Prediction of gas chromatographic retention times of narcotic and hazardous drugs in blood using QSRR and machine learning models

Abstract

The reliable identification of narcotic and hazardous drugs in blood is of critical importance in forensic, clinical, and public health investigations. In this work, gas chromatography (GC) combined with quantitative structure–retention relationship (QSRR) modeling was employed to predict the retention times (RTs) of narcotic and hazardous drugs in blood samples. Experimental RTs of 75 drugs were determined using GC equipped with a non-polar HP-5 column, and a wide range of molecular descriptors was calculated from optimized molecular structures. Genetic algorithms were applied for descriptor selection, and linear and nonlinear predictive models, including GA-PLS, GA-KPLS, and artificial neural networks (ANN), were developed and evaluated using leave-group-out cross-validation and an external test set.

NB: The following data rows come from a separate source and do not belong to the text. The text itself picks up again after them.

(** Goes through a method whose actions leave the keys of the store alone. *)
Ltac keeps :=
  repeat match goal with
  | |- keeps_off _ (retp _) => apply keeps_ret
  | |- keeps_off _ (throw _) => apply keeps_throw
  | |- keeps_off _ (bindp _ _) => apply keeps_bind; [|intros ?]
  | |- keeps_off _ (tryp _) => apply keeps_try
  | |- keeps_off _ (forp _ _) => apply keeps_for; intros ? ?
  | |- keeps_off _ (set_user _ _) => apply keeps_put_user
  | |- keeps_off _ (if decide ?P then _ else _) => destruct (decide P)
  | |- keeps_off _ (if ?b then _ else _) => destruct b
  | |- keeps_off _ (match ?x with _ => _ end) => destruct x
  | |- keeps_off _ (hash_password _ _ _ _) => unfold hash_password
  | |- keeps_off _ (request (on_store (MemUsers.CreateUser _ _))) => apply keeps_store; intros ?; unfold MemUsers.CreateUser; repeat case_match; apply off_same
  | |- keeps_off _ (request (on_store (MemUsers.UpdateUser _ _))) => apply keeps_store; intros ?; unfold MemUsers.UpdateUser; repeat case_match; apply off_same
  | |- keeps_off _ (request (on_store (MemUsers.DeleteUser _))) => apply keeps_store; intros ?; unfold MemUsers.DeleteUser; repeat case_match; apply off_same
  | |- keeps_off _ (request (ask_store _)) => apply (keeps_action _ _ (fun r => r))
  | |- keeps_off _ (atomic _) => apply (keeps_action _ _ Ok)
  | |- keeps_off _ _ => progress unfold load_user, load_key, key_cache_load, key_cache_store, key_cache_delete,
      key_cache_range, cred_cache_load, cred_cache_store, cred_cache_delete, cred_cache_range, spawn_last_used,
      GetUserByID, GetUserByUsername, ListUsers, GetAPIKeyByID, ListAPIKeys, ListAPIKeysByUserID
  | |- _ => done
  end.

Lemma keeps_CreateUser row e salt req : keeps_off row (CreateUser c e salt req).
Proof. unfold CreateUser. keeps. Qed.

Lemma keeps_invalidateUserCredCacheByID row e i : keeps_off row (invalidateUserCredCacheByID e i).
Proof. unfold invalidateUserCredCacheByID. keeps. Qed.

Lemma keeps_UpdateUser row e salt i updates : keeps_off row (UpdateUser c e salt i updates).
Proof. unfold UpdateUser, applyUserUpdate. keeps; apply keeps_invalidateUserCredCacheByID. Qed.

Lemma keeps_DeleteUser row e i : keeps_off row (DeleteUser e i).
Proof. unfold DeleteUser. keeps; apply keeps_invalidateUserCredCacheByID. Qed.

Lemma keeps_ChangePassword row e salt i old new : keeps_off row (ChangePassword c e salt i old new).
Proof. unfold ChangePassword. keeps; apply keeps_invalidateUserCredCacheByID. Qed.

Lemma keeps_ValidateCredentials row e name password : keeps_off row (ValidateCredentials c sv e name password).
Proof. unfold ValidateCredentials, cachedCredentials. keeps. Qed.

Lemma keeps_BootstrapAdmin row e e' salt name password email : keeps_off row (BootstrapAdmin c e e' salt name password email).
Proof. unfold BootstrapAdmin. keeps; apply keeps_CreateUser. Qed.

Lemma keeps_dropCachedKey row i entries : keeps_off row (dropCachedKey i entries).
Proof. induction entries as [|[h p] entries IH]; cbn [dropCachedKey]; [apply keeps_ret|]. keeps. Qed.

Lemma keeps_invalidateAPIKeyCache row e i : keeps_off row (invalidateAPIKeyCache e i).
Proof. unfold invalidateAPIKeyCache. keeps. apply keeps_dropCachedKey. Qed.

Lemma keeps_keysByHash row keys m : keeps_off row (keysByHash keys m).
Proof. revert m. induction keys as [|k keys IH]; intros m; cbn [keysByHash]; [apply keeps_ret|]. keeps. Qed.
(** BootstrapAdmin makes an enabled super administrator, under the name
    and with the password given, exactly when it reports so: never in a store that
    has users, which it leaves alone, as it does when it fails. *)
Theorem BootstrapAdmin_spec c e e' salt username password email w r w' :
  exec (BootstrapAdmin c e e' salt username password email) w = (r, w') ->
  match r with
  | Ok res =>
      if Created res then
        users (authStore w) = ∅ /\ username <> "" /\ password <> "" /\
        exists p hash, bcryptGenerate c salt password = Ok hash /\ find_user (authStore w') username = Some p /\
          let u := user_at (authStore w') p in
          (UUsername u, PasswordHash u, URole u, UEnabled u) = (username, hash, RoleSuperAdmin, true)
      else w' = w /\ users (authStore w) <> ∅
  | Err _ => w' = w
  end.
Proof.
  unfold BootstrapAdmin, ListUsers. rewrite exec_bindp, exec_atomic. unfold ask_store.
  pose proof (ListUsers_nil e (authStore w)) as Hl. destruct (MemUsers.ListUsers e (authStore w)) as [|p l].
  - case_decide; [by intros [= <- <-]|]. case_decide; [by intros [= <- <-]|]. rewrite exec_bindp, exec_tryp.
    destruct (exec (CreateUser _ _ _ _) w) as [[p|err] w1] eqn:E.
    + rewrite exec_bindp, exec_load_user. intros [= <- <-]. apply CreateUser_stored in E as (hash & Hh & Hf & Hu). cbn in *.
      injection Hu as ? _ ? ? ?. split_and!; [by apply Hl|done..|]. exists p, hash. split_and!; [done..|]. rewrite H1, H2, H3, H4. done.
    + intros [= <- <-]. by apply CreateUser_failed in E.
  - intros [= <- <-]. cbn. split; [done|]. by intros H%Hl.
Qed.

Definition bootstrap : proc World BootstrapResult := BootstrapAdmin toy_crypto (env_at 1) (env_at 1) "" "root" "pw" "".

Lemma BootstrapAdmin_spec_witness :
  exists p, find_user (authStore (snd (exec bootstrap NewWorld))) "root" = Some p.
Proof.
  destruct (BootstrapAdmin_spec toy_crypto (env_at 1) (env_at 1) "" "root" "pw" "" NewWorld
    (Ok (MkBootstrapResult true "root" "bootstrap admin user 'root' created successfully")) (snd (exec bootstrap NewWorld)))
    as (_ & _ & _ & p & hash & _ & Hf & _).
  - apply exec_parts. vm_compute. reflexivity.
  - exists p. exact Hf.
Defined.

(** ** Runs *)

Definition change_password : proc World unit := ChangePassword toy_crypto (env_at 4) "" 1 "secret" "better".

(** After a login with the old password, which is cached. *)
Definition world_login : World :=
  snd (exec (ValidateCredentials toy_crypto cached_service (env_at 3) "ann" "secret") world_ann).

Lemma world_login_served : served toy_crypto cached_service world_login.
Proof. apply served_exec; [apply world_ann_served|constructor|]. by vm_compute. Qed.

Lemma changed_password_rejected_witness :
  fst (exec (ValidateCredentials toy_crypto cached_service (env_at 5) "ann" "secret") (snd (exec change_password world_login)))
    = fail ErrUserNotFound.
Proof.
  destruct (changed_password_rejected toy_crypto cached_service (env_at 4) "" 1 "secret" "better" 0%nat "ann"
    world_login (snd (exec change_password world_login)) world_login_served) as (_ & (hash & [= <-] & H) & _).
  - vm_compute. reflexivity.
  - vm_compute. reflexivity.
  - apply exec_parts. vm_compute. reflexivity.
  - rewrite H; [vm_compute; reflexivity|]. apply distinct_own_login.
    + apply (served_ok _ cached_service), world_login_served.
    + by intros x y.
    + reflexivity.
    + intros q u Hq. vm_compute in Hq. destruct q as [|q]; [|done]. injection Hq as <-. reflexivity.
Defined.

(** The key of a cached login joins name and password with a colon: a user whose
    name has one is answered with another user's record. *)
Example login_of_another_user :
  let ann := MkCreateUserRequest "ann" "" "b:c" "developer" true in
  let both := MkCreateUserRequest "ann:b" "" "c" "admin" true in
  let run {A} (p : proc World A) w := snd (exec p w) in
  let w := run (CreateUser toy_crypto (env_at 1) "" both) (run (CreateUser toy_crypto (env_at 1) "" ann) NewWorld) in
  let login := ValidateCredentials toy_crypto cached_service (env_at 2) in
  fst (exec (login "ann:b" "c") w) = Ok 1%nat /\
  fst (exec (login "ann:b" "c") (run (login "ann" "b:c") w)) = Ok 0%nat.
Proof. vm_compute. done. Qed.

(** Maps visited the other way round, at a time. *)
Definition env_rev (t : Z) : env := {| env_backwards with now := fun _ => t |}.

(** An update that fails has by then changed the stored record, which the caller
    holds by its pointer: here the password, while the old one stays cached. *)
Example failed_update_changes_user :
  let updates := list_to_map [("password", UString "better"); ("role", UString "emperor")] : gmap string UpdateValue in
  let '(r, w) := exec (UpdateUser toy_crypto (env_rev 4) "" 1 updates) world_login in
  is_ok r = false /\ PasswordHash (user_at (authStore w) 0%nat) = "$better" /\
  fst (exec (ValidateCredentials toy_crypto cached_service (env_at 5) "ann" "secret") w) = Ok 0%nat.
Proof. vm_compute. done. Qed.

The results demonstrated that nonlinear approaches provided superior predictive performance compared to linear models, with the ANN model showing the highest accuracy (R² = 0.969 for the training set and 0.932 for the test set) and the lowest prediction errors. Analysis of selected descriptors revealed that molecular hydrophobicity, structural complexity, hydrogen bonding capability, and three-dimensional molecular features play a significant role in chromatographic retention behavior. Overall, the proposed QSRR and machine learning framework enables accurate prediction of GC retention times, reduces the need for extensive experimental measurements, and offers an efficient tool for the screening and analysis of novel narcotic and hazardous drug derivatives.